Maybe I’m being hard-hearted, but it’s a bit of a Hallmark day, isn’t it?

It’s a marketing ruse to drive sales of cards, keep florists busy and increase the numbers of breakfasts in bed. I guess these are all lovely things in a normal home. In my experience, mothers are due every bit of spoiling that comes their way. But in this motherless home, we’ll just skip the whole thing.

That’s not to say Kate isn’t a presence in our lives. There are pictures of her on the wall. We talk about her every day. Remember when Mum made us all roll down the hill? Remember Mum’s silly dance?
Remember when Mum bought carnivorous plants – a pitcher plant and a Venus fly trap – and we sat watching them, waiting for them to start gorging on insects? Remember how Mum would hide all your stuffed toys?

I also tell the children stories about Kate from before they were born. Mum went to Mount Everest. Mum went to Machu Picchu. Mum’s gall bladder almost exploded on an island off the coast of America.

One other time, Mum’s appendix did rupture on an island in the far east and she had to be airlifted to a hospital somewhere. Medical misadventure was high on Kate’s list of achievements.

When Mum was five she ran away from school and made her way home all by herself. Mum designed that big building. Mum went to school in Paris and loved the falafel there. Let’s go to Paris. Will we?
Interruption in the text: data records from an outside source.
Definition empty : t := [].

Fixpoint get (m : t) (k : string) : option number :=
  match m with
  | [] => None
  | (k', v) :: rest => if String.eqb k' k then Some v else get rest k
  end.

(** An existing key keeps its place, a new key goes to the end. *)
Fixpoint set (m : t) (k : string) (v : number) : t :=
  match m with
  | [] => [(k, v)]
  | (k', v') :: rest =>
      if String.eqb k' k then (k', v) :: rest else (k', v') :: set rest k v
  end.

Definition size (m : t) : nat := length m.

(** [m.get(k) || 0]. *)
Definition getOr0 (m : t) (k : string) : number :=
  match get m k with
  | Some v => v
  | None => 0
  end.
End JsMap.

Module JsSet.
Definition t : Type := list string.

Definition empty : t := [].

Definition has (s : t) (k : string) : bool := existsb (String.eqb k) s.

Definition add (s : t) (k : string) : t := if has s k then s else s ++ [k].

Definition size (s : t) : nat := length s.
End JsSet.

(** ** models/queue.ts and models/plan.ts: plan steps and plans *)

Record QuestProgress : Type := mkQuestProgress {
  questId : string;
  progressAmount : number
}.

Record Rewards : Type := mkRewards {
  gold : number;
  gems : number;
  packs : number
}.

Module PlanStep.
Record t : Type := mk {
  id : string;
  queue : QueueType;
  targetGames : number;
  estimatedMinutes : number;
  expectedRewards : Rewards;
  questProgress : list QuestProgress;
  completed : bool
}.
End PlanStep.

Module OptimizedPlan.
Record t : Type := mk {
  id : string;
  steps : list PlanStep.t;
  totalEstimatedMinutes : number;
  totalExpectedRewards : Rewards;
  questsCompleted : list string;
  timeBudget : number;
  winRate : number;
  createdAt : Z;
  updatedAt : Z
}.
End OptimizedPlan.

(** ** models/plan-optimizer.ts *)

Record UserSettings : Type := mkUserSettings {
  defaultWinRate : number;
  preferredQueues : list QueueType;
  minutesPerGame : number
}.

Module QueueOption.
Record progress : Type := mkProgress {
  questId : string;
  progressAmount : number;
  estimatedGamesToComplete : extended
}.

Record t : Type := mk {
  queueType : QueueType;
  ev : EVResult;
  questCompletionBonus : number;
  questProgress : list progress;
  estimatedMinutes : number;
  canCompleteInBudget : bool;
  priority : number
}.
End QueueOption.

(** The failing checks of a schema, in the order zod reports them: the path
    of the value and the kind of check.  zod's message texts are its own. *)
Inductive PathSegment : Type :=
| Key (k : string)
| Index (i : nat).

Inductive IssueCode : Type := invalid_string | too_small | too_big.

Record ZodIssue : Type := mkZodIssue {
  path : list PathSegment;
  code : IssueCode
}.

(** The [error] string of a result: either the text zod's issues are
    rendered to ([path: message] joined by commas), or a literal. *)
Inductive ErrorText : Type :=
| ValidationMessage (issues : list ZodIssue)
| Message (s : string).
It seems strange sometimes that a life is remembered only as these snapshot anecdotes. But it’s also fun. Reductive but fun. And these stories are a great way to distract the boys when they get sad.

This can happen suddenly for the smaller boys. It’s classic puddle jumping – a term for children’s response to grief. The theory is that kids experience sudden, strong overwhelming sadness, but can quickly move on – like jumping in and out of a puddle. When this happens, the three younger ones don’t say much.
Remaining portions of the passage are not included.